MHC CLASS I PEPTIDE CHARACTERIZATION FROM HIV

3.1
TITLE: MHC CLASS I PEPTIDE CHARACTERIZATION FROM HIV–INFECTED CELLS

Heather D. Hickman,¹ Mary E. Ellexson–Turner,¹ Angela D. Luis,¹ Wilfried Bardet,¹ Kenneth W. Jackson,² William H. Hildebrand.¹

¹Microbiology and Immunology, University of Oklahoma Health Sciences Center, Oklahoma City, OK; ²Warren Medical Research Center, University of Oklahoma Health Sciences Center, Oklahoma City, OK

Immunity to viruses and intracellular pathogens is determined in part by the presentation of peptides by MHC class I molecules to immune effector cells such as CTLs. Recognition of the antigenic peptide as foreign or virus–derived leads to destruction of infected cells. The characterization of peptide epitopes unique to infected cells will guide viral vaccine architects and provide insights into host–pathogen interactions. In order to characterize changes in epitope presentation that result from infection with HIV, we have developed an approach to identify class I peptides from infected cells.
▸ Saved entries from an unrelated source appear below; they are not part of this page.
(* ===== verification/Directory.v ===== *)
(** * Directories (src/code/filesys/directory.h, directory.cc)

    A table of fixed-size entries that maps file names to header sectors.
    Names are C strings of which only the first [FileNameMaxLen] bytes count.
    The abstract state of a directory is the finite map [dir_map] from the
    significant part of the name to the sector. *)

From S2P Require Import Prelude Bitmap Lists Interrupt Disk FileHdr OpenFile.

Definition FileNameMaxLen : Z := 9.

(** The entry's bytes in memory: [bool], 3 bytes of padding, [int], the name
    with its terminator, 2 bytes of padding. *)
Record DirectoryEntry := mkEntry {
  inUse : bool;
  pad0 : list Z;
  sector : Z;
  name : list Z;
  pad1 : list Z;
}.

#[export] Instance DirectoryEntry_eq_dec : EqDecision DirectoryEntry.
Proof. solve_decision. Defined.

Definition sizeof_DirectoryEntry : Z := 20.

Record Directory := mkDirectory {
  tableSize : Z;
  table : list DirectoryEntry;
}.

(** [strncmp] and [strncpy] of the C library; a string's terminating NUL is
    implicit at the end of its list. *)
Fixpoint strncmp (a b : list Z) (n : nat) : Z :=
  match n with
  | O => 0
  | S n' =>
      let x := hd 0 a in
      let y := hd 0 b in
      if x =? y then if x =? 0 then 0 else strncmp (tl a) (tl b) n' else x - y
  end.

Fixpoint strncpy (src : list Z) (n : nat) : list Z :=
  match n with
  | O => []
  | S n' => if hd 0 src =? 0 then replicate (S n') 0 else hd 0 src :: strncpy (tl src) n'
  end.

Definition set_inUse (u : bool) (e : DirectoryEntry) : DirectoryEntry :=
  mkEntry u (pad0 e) (sector e) (name e) (pad1 e).
(** The end of [Create]: a fresh header sector [s] and a header [h] of fresh
    data sectors are recorded on the disk. *)
Lemma create_commit d fs dir fm nm s e h dir1 fm1 :
  fs_inv d fs dir fm -> in_disk s = true -> s ∉ set_bits fm ->
  dir_wf dir1 -> tableSize dir1 = NumDirEntries -> dir_map dir1 = <[key nm := s]> (dir_map dir) ->
  in_use (table dir1) ≡ₚ e :: in_use (table dir) -> sector e = s ->
  header_wf h -> bitmap_wf fm1 -> numBits fm1 = NumSectors ->
  set_bits fm1 = ({[s]} ∪ set_bits fm) ∪ list_to_set (used_sectors h) ->
  {[s]} ∪ set_bits fm ## list_to_set (used_sectors h) ->
  exists d1 d2 d', FileHdr.WriteBack d s h = Ok d1 /\
    Directory.WriteBack uninit d1 (directoryFile fs) dir1 = Ok d2 /\
    PBitmap.WriteBack uninit d2 (freeMapFile fs) fm1 = Ok d' /\
    fs_inv d' fs dir1 fm1 /\ fs_files d' dir1 = <[key nm := file_data d' h]> (fs_files d dir).
Proof.
  intros Hinv Hs Hfresh Hdw1 Hts1 Hdm1 Hp He Hhw Hfw1 Hfn1 Hset Hdisj.
  pose proof (fi_disk _ _ _ _ Hinv) as Hd.
  destruct (fi_mapfile _ _ _ _ Hinv) as (Hmw & Hmn & Hm0). destruct (fi_dirfile _ _ _ _ Hinv) as (Hdw & Hdn & Hd0).
  destruct (sys_disjoint _ _ _ _ Hinv) as [Hmd _].
  rewrite (fi_used _ _ _ _ Hinv) in Hfresh, Hset, Hdisj. rewrite elem_of_list_to_set in Hfresh.
  destruct (WriteBack_ok d s h Hd Hhw Hs) as (d1 & H1 & Hd1 & Hs1 & Hoth1).
  destruct (flush_dir_map d1 fs dir1 fm1 Hd1 Hmw Hmn Hdw Hdn Hmd Hfw1 Hfn1 Hdw1 Hts1)
    as (d2 & d' & H2 & H3 & Hd' & Hmdata & Hddata & Hoth).
  assert (forall x, in_disk x = true -> x ∈ blocks d fs dir -> x ∉ used_sectors (hdr (freeMapFile fs)) ->
    x ∉ used_sectors (hdr (directoryFile fs)) -> bs_sector d' x = bs_sector d x) as Hframe.
  { intros x Hx Hb Hn1 Hn2. rewrite Hoth, Hoth1; [done|done| |done..]. by intros ->. }
  assert (hdr_at d' s = h) as Hh.
  { unfold hdr_at. rewrite Hoth, Hs1; [by apply header_wf_roundtrip|done| |];
      intros Hin; apply Hfresh; eauto using used_map_blocks, used_dir_blocks. }
  pose proof (frame_blocks _ _ _ _ Hinv d' Hframe) as Hfb.
  assert (blocks d' fs dir = blocks d fs dir) as Hbl by (unfold blocks; by rewrite Hfb).
  assert (blocks d' fs dir1 ≡ₚ (s :: used_sectors h) ++ blocks d fs dir) as Hbp.
  { rewrite (blocks_perm d' fs dir dir1 e Hp), Hbl. unfold file_blocks. by rewrite He, Hh. }
  exists d1, d2, d'. split_and!; [done..| |].
  - split; [done| | |done|done| | |].
    + split_and!; [done|done|]. rewrite <- Hm0. apply (frame_sys _ _ _ _ Hinv d' Hframe). left.
    + split_and!; [done|done|]. rewrite <- Hd0. apply (frame_sys _ _ _ _ Hinv d' Hframe). right. left.
    + rewrite Hp. constructor; [by rewrite He, Hh|]. exact (frame_wf _ _ _ _ Hinv d' Hframe).
    + rewrite Hbp. apply NoDup_app. split_and!; [| |apply Hinv].
      * constructor; [|apply Hhw]. intros Hin. apply (Hdisj s); [by apply elem_of_union_l, elem_of_singleton|].
        by apply elem_of_list_to_set.
      * intros x [->|Hx]%elem_of_cons Hb; [done|].
        apply (Hdisj x); [by apply elem_of_union_r, elem_of_list_to_set|by apply elem_of_list_to_set].
    + rewrite Hbp, Hset, list_to_set_app_L. cbn [list_to_set]. apply set_eq. intros x.
      rewrite !elem_of_union. tauto.
  - unfold fs_files at 1. rewrite Hdm1, fmap_insert, Hh. f_equal.
    exact (frame_files _ _ _ _ Hinv d' Hframe).
Qed.

(** How many sectors a file of [n] bytes needs besides its header. *)
Definition create_fits fm dir nm n : bool :=
  bool_decide (dir_map dir !! key nm = None) && (Z.of_nat (length (in_use (table dir))) <? NumDirEntries) &&
  (1 + divRoundUp n SectorSize <=? Z.of_nat (length (clear_bits fm))).

Lemma Create_ok d fs dir fm nm n :
  fs_inv d fs dir fm -> Forall is_byte nm -> 0 <= n ->
  if create_fits fm dir nm n then
    if n <=? MaxFileSize then
    exists d' dir' fm' h, Create uninit d fs nm n = Ok (d', true) /\ fs_inv d' fs dir' fm' /\
      header_wf h /\ numBytes h = n /\ fs_files d' dir' = <[key nm := file_data d' h]> (fs_files d dir)
    else Create uninit d fs nm n = Err Undefined
  else Create uninit d fs nm n = Ok (d, false).
Proof.
  intros Hinv Hnm Hn. unfold Create. rewrite (fetch_directory_ok d fs dir fm Hinv). cbn [mbind outcome_bind].
  destruct (fi_dir _ _ _ _ Hinv) as (Hdw & Hts & _). destruct (fi_map _ _ _ _ Hinv) as (Hfw & Hfn & _).
  rewrite Find_ok by done. cbn [mbind outcome_bind]. unfold create_fits.
  pose proof (divRoundUp_nonneg n SectorSize ltac:(lia) ltac:(done)) as Hdr.
  destruct (dir_map dir !! key nm) as [s0|] eqn:Ek.
  { rewrite bool_decide_eq_false_2 by done. cbn [andb from_option id].
    destruct (dir_map_entry _ _ _ Ek) as (e & He & _ & <-).
    assert (in_disk (sector e) = true) as Hin%in_disk_iff.
    { apply (blocks_in_disk d fs dir fm Hinv), (file_blocks_in d fs dir e); [done|left]. }
    by rewrite (proj2 (Z.eqb_neq (sector e) (-1))) by lia. }
  rewrite bool_decide_eq_true_2 by done. cbn [andb from_option id].
  change (-1 =? -1) with true. cbn [negb]. rewrite (fetch_map_ok d fs dir fm Hinv). cbn [mbind outcome_bind].
  pose proof (FindAndSet_ok fm Hfw) as HF. destruct (clear_bits fm) as [|s rest] eqn:Ec.
  { rewrite HF. cbn [mbind outcome_bind length]. rewrite (proj2 (Z.leb_gt _ _)) by lia. by rewrite andb_false_r. }
  destruct HF as (fm1 & -> & Hfw1 & Hfn1 & Hcl1 & Hb1). cbn [mbind outcome_bind length].
  assert (s ∈ clear_bits fm) as [Hs Hsc]%elem_of_clear_bits by (rewrite Ec; left).
  rewrite (proj2 (Z.eqb_neq s (-1))) by lia. rewrite Hfn in Hs. change NumSectors with 1024 in Hs.
  pose proof (Add_ok dir nm s Hdw ltac:(unfold is_int; lia) Hnm) as HA. rewrite Ek, Hts in HA.
  destruct (Z.eqb_spec (Z.of_nat (length (in_use (table dir)))) NumDirEntries) as [Ef|Ef].
  { rewrite HA. by rewrite (proj2 (Z.ltb_ge _ _)) by lia. }
  assert (length (in_use (table dir)) <= length (table dir))%nat as Hle by apply length_filter.
  pose proof (dw_size _ Hdw) as Hdsz. rewrite (proj2 (Z.ltb_lt _ NumDirEntries)) by lia. cbn [andb].
  destruct HA as (dir1 & e & -> & Hdw1 & Hts1 & Hdm1 & Hp & He & _). cbn [mbind outcome_bind negb].
  destruct newFileHeader_ok as [Hnl Hni].
  pose proof (Allocate_cases (newFileHeader uninit) fm1 n Hfw1 ltac:(congruence) ltac:(lia) Hnl Hni) as HAl.
  rewrite Hcl1 in HAl.
  destruct (Z.ltb_spec (Z.of_nat (length rest)) (divRoundUp n SectorSize)).
  { rewrite (proj2 (Z.leb_gt _ _)) by lia. by destruct HAl as [h ->]. }
  rewrite (proj2 (Z.leb_le (1 + _) _)) by lia. 
  destruct (n <=? MaxFileSize); [|by rewrite HAl].
  destruct HAl as (h & fm2 & -> & Hhw & Hhl & Hfw2 & Hfn2 & Hset & Hdisj & _). cbn [mbind outcome_bind negb].
  assert (set_bits fm1 = {[s]} ∪ set_bits fm) as Hset1.
  { apply (set_bits_update fm fm1 s true); [done| |done]. rewrite Hfn. change NumSectors with 1024. lia. }
  rewrite Hset1 in Hset, Hdisj.
  destruct (create_commit d fs dir fm nm s e h dir1 fm2) as (d1 & d2 & d' & -> & H2 & H3 & Hinv' & Hfiles');
    try done; [by apply in_disk_iff|rewrite elem_of_set_bits; intuition congruence|].
  cbn [mbind outcome_bind]. rewrite H2. cbn [mbind outcome_bind]. rewrite H3. cbn [mbind outcome_bind].
  by exists d', dir1, fm2, h.
Qed.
Class I ligands from HIV–infected and –uninfected cells are directly compared, and unique peptide–epitopes are identified. Briefly, we transfect CD4+ T cells to secrete a soluble class I molecule, in particular A*0201 or B*0702. Transfected cells are cultured in hollow–fiber bioreactors as either uninfected cells or after infection with HIV. Soluble–HLA containing supernatant is collected as harvest, affinity purified, and the peptides released using acid–denaturation. Peptides are separated using reverse–phase HPLC and then mapped on a Q–STAR Q–TOF mass spectrometer. Maps are compared to identify peptides which are presented only or in higher proportion on infected cells. These peptides are then sequenced using tandem mass spectrometry. Analysis of peptides upregulated or presented solely on HIV–infected cells has yielded HIV–derived epitopes and numerous peptides derived from self–proteins. For example, one such endogenous peptide, AARPATSTL, derives from the eukaryotic translation initiation factor 4G (eIF4G). Western blot and real–time PCR data confirm the degradation of eIF4G after HIV infection. Thus, a large number of endogenous proteins are presented as class I epitopes on infected cells. The immune response to these neo–antigens is unknown, but it is interesting to speculate that virus–induced changes in the class I presentation of endogenous proteins may contribute to virus diversion of T–cell recognition or virally–induced autoimmune disease.